El interior de la Madeleine te ofrece una visión sorprendente. Es como un viaje atrás en el tiempo. La iglesia, que en el exterior se te presenta con un riguroso y rectilíneo estilo neoclásico, en el interior parece reencontrar sus orígenes tardobarrocos. Tras pasar por las imponentes puertas de bronce realizadas a mediados del siglo XIX con escenas de los Diez Mandamientos, entras en un espacio único, enorme y muy decorado, cubierto por tres cúpulas seguidas y revestido con estucos, esculturas, pinturas y mosaicos. Las dimensiones son realmente impresionantes: la iglesia tiene más de 100 metros de largo, 43 de ancho y 30 de alto.
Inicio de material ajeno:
(** C8, as stated, fails: with a [clear] or a [flush] between the two
    [Replacing] calls the second one is accepted.  In the second run the
    [flush] puts the instruction at address 10 in the place of the anchor and
    empties the log. *)
Lemma double_replace_accepted_after_clear_or_flush :
  run [CallAddChange Replacing (Some (insn_at 0 OPCODE_CONST)) [insn_at 10 OPCODE_NOP];
       CallClear;
       CallAddChange Replacing (Some (insn_at 0 OPCODE_CONST)) [insn_at 11 OPCODE_NOP]]
      ([insn_at 0 OPCODE_CONST], new_mutation)
  = Ok ([insn_at 0 OPCODE_CONST],
        {| m_changes := {[ 0%nat := {| m_insert_before := [];
                                        m_replace := Some [insn_at 11 OPCODE_NOP];
                                        m_insert_after := [] |} ]} |})
  /\ run [CallAddChange Replacing (Some (insn_at 0 OPCODE_CONST)) [insn_at 10 OPCODE_NOP];
          CallFlush;
          CallAddChange Replacing (Some (insn_at 0 OPCODE_CONST)) [insn_at 11 OPCODE_NOP]]
         ([insn_at 1 OPCODE_NOP; insn_at 0 OPCODE_CONST], new_mutation)
     = Ok ([insn_at 1 OPCODE_NOP; insn_at 10 OPCODE_NOP],
           {| m_changes := {[ 0%nat := {| m_insert_before := [];
                                           m_replace := Some [insn_at 11 OPCODE_NOP];
                                           m_insert_after := [] |} ]} |}).
Proof.
  split.
  - simpl. unfold add_change. simpl. rewrite !lookup_empty. simpl.
    by rewrite insert_empty.
  - simpl. unfold add_change. simpl. rewrite !lookup_empty. simpl.
    unfold flush. simpl. rewrite lookup_insert_ne by done. rewrite lookup_empty.
    rewrite lookup_insert_eq. simpl.
    unfold add_change. simpl. rewrite lookup_empty. simpl. by rewrite insert_empty.
Qed.

(** *** Stale anchors *)

Lemma flush_insns_ext (ch1 ch2 : gmap nat ChangeSet) (cfg : list IRInstruction) :
  (forall i, i ∈ cfg -> ch1 !! insn_addr i = ch2 !! insn_addr i) ->
  flush_insns ch1 cfg = flush_insns ch2 cfg.
Proof.
  induction cfg as [|i cfg IH]; intros Hext; simpl; [done|].
  rewrite (Hext i) by set_solver.
  rewrite IH; [done|]. intros j Hj. apply Hext. set_solver.
Qed.

(** C9.  An edit whose anchor is not among the instructions of the graph at
    flush time is dropped: [flush] gives what it gives without that edit --
    the same graph, the same outcome, in particular no error on account of the
    edit, even one that would be illegal to apply -- and when no other edit is
    pending the graph is returned as it is, with an empty log. *)
Theorem stale_anchor_dropped (cfg : list IRInstruction) (m : CFGMutation)
    (a : nat) (cs : ChangeSet) :
  (forall i, i ∈ cfg -> insn_addr i <> a) ->
  m_changes m !! a = Some cs ->
  flush cfg m = flush cfg {| m_changes := delete a (m_changes m) |}
  /\ ((forall k, k <> a -> m_changes m !! k = None) ->
      flush cfg m = Ok (cfg, new_mutation)).
Proof.
  intros Hstale Hcs. split.
  - unfold flush. simpl.
    rewrite (flush_insns_ext (m_changes m) (delete a (m_changes m)) cfg); [done|].
    intros i Hi. by rewrite lookup_delete_ne by (apply not_eq_sym, Hstale, Hi).
  - intros Honly. unfold flush.
    rewrite flush_insns_untouched; [done|].
    intros i Hi. by apply Honly, Hstale.
Qed.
El interior de la Madeleine se decoró durante el período de la Restauración, después de 1815, en un clima de renovado fervor religioso. Puedes admirar aquí la mayor obra de arquitectura religiosa de la primera mitad del XIX, en la que participaron los mejores artistas franceses de la época.
Entre las obras de arte más significativas, te recomiendo, en el casquete semicircular de la parte posterior de la iglesia, el gran fresco de Jules Ziegler titulado La historia del cristianismo, en el que Jesús está representado entre los apóstoles y varios personajes históricos, entre ellos, en el centro, Napoleón Bonaparte, vestido con el manto imperial y acompañado de su simbólica águila.
En el altar mayor, delante de un precioso grupo de columnas estriadas dispuestas en semicírculo, puedes admirar un gran grupo escultórico de mármol que representa a la santa a la que está dedicada la iglesia, María Magdalena, mientras es llevada al cielo por unos ángeles, robustos pero tremendamente agraciados.
Aún más importante para la historia de la escultura decimonónica de temática sagrada es el grupo en mármol del Bautismo de Cristo, esculpido por François Rude, y ubicado en el atrio de la iglesia.
CURIOSIDAD: antes de salir, admira en la pared de la entrada el inmenso órgano. Como te decía, sobre esas teclas desarrolló su actividad durante veinte años Camille Saint-Saëns, uno de los más grandes compositores franceses de la segunda mitad del siglo XIX: sus conciertos estaban considerados como un evento sorpresa, ya que el organista tenía la costumbre de improvisar, sin seguir nunca un programa preestablecido.